Canadian Parliament to Study Natural Health Products -- Again

by Peter Barry Chowka



The Standing Committee on Health of Canada's Parliament announced on November 28 that it will study the legislation and regulation of natural health products in Canada.

According to a release by Canada Newswire, "The Committee said that it will consult with Canadians regarding the appropriate regulatory framework for the availability and use of traditional medicines, homeopathic preparations, and vitamin and mineral supplements. The study will conclude with the presentation of a report to the House of Commons that will recommend how to best protect consumers while giving them access and freedom of choice in the use of natural health products."

The Chair of the Committee is Ms. Beth Phinney, M.P., a member of the Liberal Party who represents Hamilton-Mountain. She commented, "This is the first time that the subject of natural health products has been addressed in detail by parliamentarians. Stakeholders will be invited to present their views. We also intend to consider the natural health products strategies used in other countries."

Zoltan Rona, MD, a leading holistic physician in Toronto and an author who actively monitors political developments involving health care, commented about the committee that "It's nonsense. Why do they have to study this? They've had two other committees during the past decade, on herbs and amino acids. Both of them were studied for well over a year, in secret meetings. Various recommendations were made to the [Canadian] Minister of Health, and they were promptly ignored. It's just going to go on and on. It's a delaying tactic by the government hoping that opposition [by the Canadian public to controls on supplements] will go away."

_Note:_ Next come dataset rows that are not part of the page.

(** * Verification of [main.py]: fetch the repository list and save it as JSON

    The script performs one [requests.get], prints the status code, the raw
    body and the decoded body, then opens [temp.json] for writing and writes
    [json.dumps(r.json(), indent=4)] to it.

    The development has three layers:
    - [Text]: Python [chars] values as lists of Unicode code points;
    - [Json]: the JSON values of Python's [json] module, the decoder
      ([json.loads], as called by [Response.json]) and the encoder
      ([json.dumps] with [indent] given);
    - [Script]: the statements of [main.py] over a world made of the
      transport, standard output, the file system and the file objects of
      the process, followed by the end of the process.

    The codec follows CPython's [json] package: the scanner in its C form
    (ASCII digits, strict hex digits, strict control characters, the check
    of the recursion depth at each container, the digit limit of [int]) and
    the encoder with [ensure_ascii], [allow_nan] and without [sort_keys].
    The library calls of the script fail where the library does: [print]
    on a text that standard output cannot encode, [open] on a path that
    cannot be opened for writing, [write] on a file that cannot grow, and
    the text written stays in the buffer of the file object until the
    buffer is full or the process ends.

    What the model takes from the environment is a parameter: the
    arithmetic of binary floats, the two limits of the interpreter, and in
    the world the paths that cannot be opened, the size a file may reach
    and the size of a buffer. What it fixes is said where it is fixed:
    standard output encodes UTF-8 and is strict, the response declares its
    encoding, a path names one file, and text mode leaves a newline as it
    is. *)

From Stdlib Require Import ZArith List Lia Bool.
From stdpp Require Import gmap strings list.
Import ListNotations.

Local Open Scope Z_scope.
(** X11.  The request the S3 loader causes, whatever the service answers:
    a POST to the configured endpoint, with the configured credential as
    its only header, whose form holds the downloaded bytes under the final
    segment of the key, and the strategy [hi_res]; no language, encoding or
    flag is ever sent on this path. *)
Theorem s3_request_content {number S3Config : Type} (empty_config : S3Config)
    (rt : Unstructured.Runtime number) (store : S3.Store S3Config)
    (params : S3.S3LoaderParams number S3Config) (client : S3.S3Client)
    (bytes : list byte) :
  S3.p_UnstructuredLoader params = None →
  S3.S3Client_new store (default empty_config (S3.p_s3Config params)) = Normal client →
  S3.send client {| Bucket := S3.p_bucket params; Key := S3.p_key params |}
  = Normal {| S3.Body := Some (Normal bytes) |} →
  ∃ (request : Request) (seg : string),
    trace (S3.load store (S3.new_S3Loader empty_config rt params))
    = [EvS3Send {| Bucket := S3.p_bucket params; Key := S3.p_key params |}; EvFetch request] ∧
    req_method request = "POST" ∧
    req_url request = S3.p_unstructuredAPIURL params ∧
    req_headers request = {[ "UNSTRUCTURED-API-KEY" := S3.p_unstructuredAPIKey params ]} ∧
    final_segment_of (S3.p_key params) seg ∧
    req_body request = [("files", FormFile bytes seg); ("strategy", FormString "hi_res")].
Proof.
  intros Hnone Hnew Hsend.
  set (self := S3.new_S3Loader empty_config rt params).
  assert (S3._UnstructuredLoader self = S3.UnstructuredLoaderDefault rt) as Hdefault.
  { unfold self, S3.new_S3Loader. simpl. rewrite Hnone. reflexivity. }
  pose proof (download_returns store self client bytes Hnew Hsend) as Hdown.
  assert (outcome (S3.download store self) = Normal bytes) as Hout by (rewrite Hdown; reflexivity).
  destruct (pop_split_final (S3.p_key params)) as (seg & Hpop & Hseg).
  eexists _, seg. split; [|split; [|split; [|split; [|split; [exact Hseg|]]]]].
  - rewrite (load_download_returns store self bytes Hout), Hdown.
    rewrite (partition_stage_default self rt (S3.key self) bytes Hdefault).
    unfold trace at 1. simpl. rewrite load_trace. reflexivity.
  - reflexivity.
  - reflexivity.
  - reflexivity.
  - rewrite build_request_body. simpl. rewrite Hpop. reflexivity.
Qed.

Lemma s3_request_content_witness :
  ∃ request : Request,
    trace (S3.load (Examples.holding [x25; x50]%byte)
             (S3.new_S3Loader tt Examples.offline Examples.archive_params))
    = [EvS3Send {| Bucket := "archive"; Key := "reports/q3/summary.pdf" |}; EvFetch request] ∧
    req_url request = "https://partition.example/general" ∧
    req_body request
    = [("files", FormFile [x25; x50]%byte "summary.pdf"); ("strategy", FormString "hi_res")].
Proof.
  destruct (s3_request_content tt Examples.offline (Examples.holding [x25; x50]%byte)
              Examples.archive_params
              {| S3.send := λ _, Normal {| S3.Body := Some (Normal [x25; x50]%byte) |} |}
              [x25; x50]%byte eq_refl eq_refl eq_refl)
    as (request & seg & Htrace & _ & Hurl & _ & _ & _).
  exists request. split; [exact Htrace|]. split; [exact Hurl|].
  vm_compute in Htrace. injection Htrace as <-. reflexivity.
Defined.

(** X12.  A loader built with no class injected issues at most one
    get-object command and at most one partitioning request, the command
    first: nothing is retried, and when the client cannot even be built no
    call leaves the process. *)
Theorem s3_load_calls {number S3Config : Type} (empty_config : S3Config)
    (rt : Unstructured.Runtime number) (store : S3.Store S3Config)
    (params : S3.S3LoaderParams number S3Config) :
  S3.p_UnstructuredLoader params = None →
  let self := S3.new_S3Loader empty_config rt params in
  let command := EvS3Send {| Bucket := S3.p_bucket params; Key := S3.p_key params |} in
  (trace (S3.load store self) = [] ∨
   trace (S3.load store self) = [command] ∨
   ∃ request : Request, trace (S3.load store self) = [command; EvFetch request]) ∧
  ((∃ e, S3.S3Client_new store (default empty_config (S3.p_s3Config params)) = Throw e) ↔
   trace (S3.load store self) = []).
Proof.
  intros Hnone self command.
  assert (S3._UnstructuredLoader self = S3.UnstructuredLoaderDefault rt) as Hdefault.
  { unfold self, S3.new_S3Loader. simpl. rewrite Hnone. reflexivity. }
  assert (trace (S3.download store self) = [] ↔
          ∃ e, S3.S3Client_new store (default empty_config (S3.p_s3Config params)) = Throw e)
    as Hempty.
  { unfold S3.download, bind, lift, call, throw, trace.
    change (S3.s3Config self) with (default empty_config (S3.p_s3Config params)).
    destruct (S3.S3Client_new store _) as [client|e]; simpl.
    - split; [|intros (e & H); discriminate H].
      repeat case_match; simplify_eq/=; discriminate.
    - split; [eauto | reflexivity]. }
  destruct (outcome (S3.download store self)) as [bytes|e] eqn:Hdown.
  - pose proof (download_ok_trace store self bytes Hdown) as Hcommand.
    assert (∃ request, trace (S3.load store self) = [command; EvFetch request])
      as (request & Htrace).
    { eexists. rewrite (load_download_returns store self bytes Hdown).
      rewrite (partition_stage_default self rt (S3.key self) bytes Hdefault).
      unfold trace at 1. simpl. rewrite load_trace, Hcommand. reflexivity. }
    rewrite Htrace. split.
    + right. right. exists request. reflexivity.
    + rewrite <- Hempty, Hcommand. split; discriminate.
  - assert (trace (S3.load store self) = trace (S3.download store self)) as Htrace.
    { rewrite (load_download_throws store self e Hdown). reflexivity. }
    rewrite Htrace. split.
    + destruct (download_trace store self) as [-> | ->]; [left | right; left]; reflexivity.
    + symmetry. exact Hempty.
Qed.

Lemma s3_load_calls_witness :
  trace (S3.load Examples.misconfigured
           (S3.new_S3Loader tt Examples.offline Examples.archive_params)) = [].
Proof.
  apply (proj2 (s3_load_calls tt Examples.offline Examples.misconfigured
                  Examples.archive_params eq_refl)).
  eexists. reflexivity.
Defined.

(** X13.  With a loader class injected through the constructor, the default
    client is out of the picture: once the object is downloaded, the
    injected class is called once, with the untrimmed key as file path, the
    downloaded bytes, and options that hold the endpoint and the credential
    only.  Its calls follow the get-object command, its documents are
    returned unchanged, and its failure, whatever it is, becomes the load
    error. *)
Theorem s3_injected_loader {number S3Config : Type} (empty_config : S3Config)
    (rt : Unstructured.Runtime number) (store : S3.Store S3Config)
    (params : S3.S3LoaderParams number S3Config) (client : S3.S3Client)
    (bytes : list byte) (injected : S3.UnstructuredLoaderClass number) :
  S3.p_UnstructuredLoader params = Some injected →
  S3.S3Client_new store (default empty_config (S3.p_s3Config params)) = Normal client →
  S3.send client {| Bucket := S3.p_bucket params; Key := S3.p_key params |}
  = Normal {| S3.Body := Some (Normal bytes) |} →
  let run :=
    injected (S3.p_key params) bytes
      (endpoint_options (S3.p_unstructuredAPIURL params) (S3.p_unstructuredAPIKey params)) in
  S3.load store (S3.new_S3Loader empty_config rt params)
  = (EvS3Send {| Bucket := S3.p_bucket params; Key := S3.p_key params |} :: trace run,
     match outcome run with
     | Normal docs => Normal docs
     | Throw _ => Throw (new_Error ("Failed to load file " +:+ S3.p_key params
                                     +:+ " using unstructured loader."))
     end).
Proof.
  intros Hsome Hnew Hsend run.
  set (self := S3.new_S3Loader empty_config rt params).
  pose proof (download_returns store self client bytes Hnew Hsend) as Hdown.
  assert (outcome (S3.download store self) = Normal bytes) as Hout by (rewrite Hdown; reflexivity).
  rewrite (load_download_returns store self bytes Hout), Hdown.
  assert (S3.partition_stage self (S3.key self) bytes = run) as ->.
  { unfold S3.partition_stage, self, S3.new_S3Loader, run, endpoint_options, bind, ret. simpl.
    rewrite Hsome. simpl.
    destruct (injected _ _ _) as [calls [docs|e]]; simpl; rewrite ?app_nil_r; reflexivity. }
  reflexivity.
Qed.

Debbie Anderson, of Citizens' Voice for Health Rights, a Canadian consumer health organization, echoed Rona's critique: The new Committee, she said, "is just another smoke screen created by. . .the Health Protection Branch to continue with its original agenda, which is to reclassify our dietary supplements as drugs. They are still reclassifying and removing products from the market as we speak, thereby forcing small businesses out of the market. These businesses are either going broke or are being bought up by the bigger players. This is the same old boys' business practices which are eroding the fundamental rights of health care consumers throughout the world."